Phil Damiani – Aortic valve stenosis and replacement

Phil Damiani:
I had…as a child, I remember my mother saying that I had a heart murmur. I, growing up, I didn’t know
what that meant. I had no idea
what a heart murmur was, but it didn’t stop me
from playing high school sports and being active. I think I’m doing
pretty good for 64. I keep very active. I’m involved in
an awful lot of things. I was playing tennis, and I noticed I was getting
a little short of breath more so than I thought, and I went in
and we did some tests, and that’s when my cardiologist
took a look and they determined that I had
the aortic stenosis condition. My cardiologist
is in the same building as my primary care physician and I’ve been with my
primary care Penn physician for over 30 years. I come in, I park.
It’s fantastic. It’s five minutes from my house. The convenience of having
my Penn cardiologist in Media allowed me to really discuss
what was happening and then to be able
to make the next steps which was going downtown
to Penn. The stenosis was at the point
where it could present problems. A very good friend of mine
who is a medical examiner told me that many times
they find this on autopsies, and I was very fortunate that the people who were
working with me at Penn decided that there was
no time to be lost and we really
should address this and replace the valve. I felt like I was
in tremendous hands. The surgery went very well,
and the recovery was excellent. In the first week,
it was amazing how much better
I felt day-to-day. That was what was
kind of remarkable to me. And so the combination, I think, of being able to take advantage of resources in Media and also Penn resources
in the city worked out very well. When I met my surgeon,
I asked him one question. It was, “How long will it be
’til I’m playing tennis again?” And he said three months. In three months,
I was on a tennis court hitting some tennis balls. The guys I’ve been
playing tennis with for over 30 years, are our crew. We kid each other;
we razz each other. We’ll play competitive tennis;
we’ll play cutthroat tennis, but when we’re done,
we’re kidding, we’re relaxing,
we’re enjoying ourselves. I felt very good
about Penn Medicine, and they were
on the cutting edge. They’re not ranked number one
for nothing. I think it’s really important
to not to settle for something that’s second best
or something that is mediocre.
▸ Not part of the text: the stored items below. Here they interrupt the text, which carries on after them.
(** An acting click writes one override, on the clicked cell: 0 on a cell
    that read a positive value (pick-up), or the double of the positive
    value the cell read (merge). *)
Lemma mainTs_click_acts r c s :
  MainTs.inRange r c
  && tableActsNoPlace (handOf (MainTs.inventory s)) (MainTs.getEffectiveValue luck s r c)
  = true →
  0 < MainTs.getEffectiveValue luck s r c
  ∧ ∃ val, MainTs.overrides (MainTs.handleCellClick luck r c s)
           = <[MainTs.k r c := val]> (MainTs.overrides s)
           ∧ (val = 0 ∨ val = 2 * MainTs.getEffectiveValue luck s r c).
Proof.
  unfold MainTs.handleCellClick, tableActsNoPlace, handOf.
  destruct (MainTs.inRange r c); cbn [negb andb]; [| done].
  destruct (MainTs.inventory s) as [[held] |]; cbn [value].
  - intros Hm. rewrite Hm. apply andb_true_iff in Hm as [Heq%Z.eqb_eq Hpos%Z.ltb_lt].
    split; [lia |]. exists (held * 2).
    split; [by destruct (MainTs.TARGET <=? held * 2) | right; lia].
  - intros Hpos. rewrite Hpos. apply Z.ltb_lt in Hpos.
    split; [done |]. exists 0. split; [done | by left].
Qed.

Lemma mainTs_click_other_keys r c s k :
  k ≠ MainTs.k r c →
  MainTs.overrides (MainTs.handleCellClick luck r c s) !! k = MainTs.overrides s !! k.
Proof.
  intros Hk.
  destruct (MainTs.inRange r c
            && tableActsNoPlace (handOf (MainTs.inventory s))
                 (MainTs.getEffectiveValue luck s r c)) eqn:Hact.
  - destruct (mainTs_click_acts r c s Hact) as (_ & val & -> & _).
    by rewrite lookup_insert_ne.
  - by rewrite mainTs_click_idle.
Qed.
I think I’d be selling
myself short or anyone would if you didn’t try
to get the best care, and that’s the reason
that I wanted to work with Penn. It’s your life. It’s your health,
and you owe it to yourself. You owe it to your family
and the people you work with to try to get
the best healthcare you can, and Penn’s it. As long as
I’m taking care of my health and doing what I need to do, I’ve got them there
to take care of me long term. I know my life is worth
Penn Medicine. Isn’t yours?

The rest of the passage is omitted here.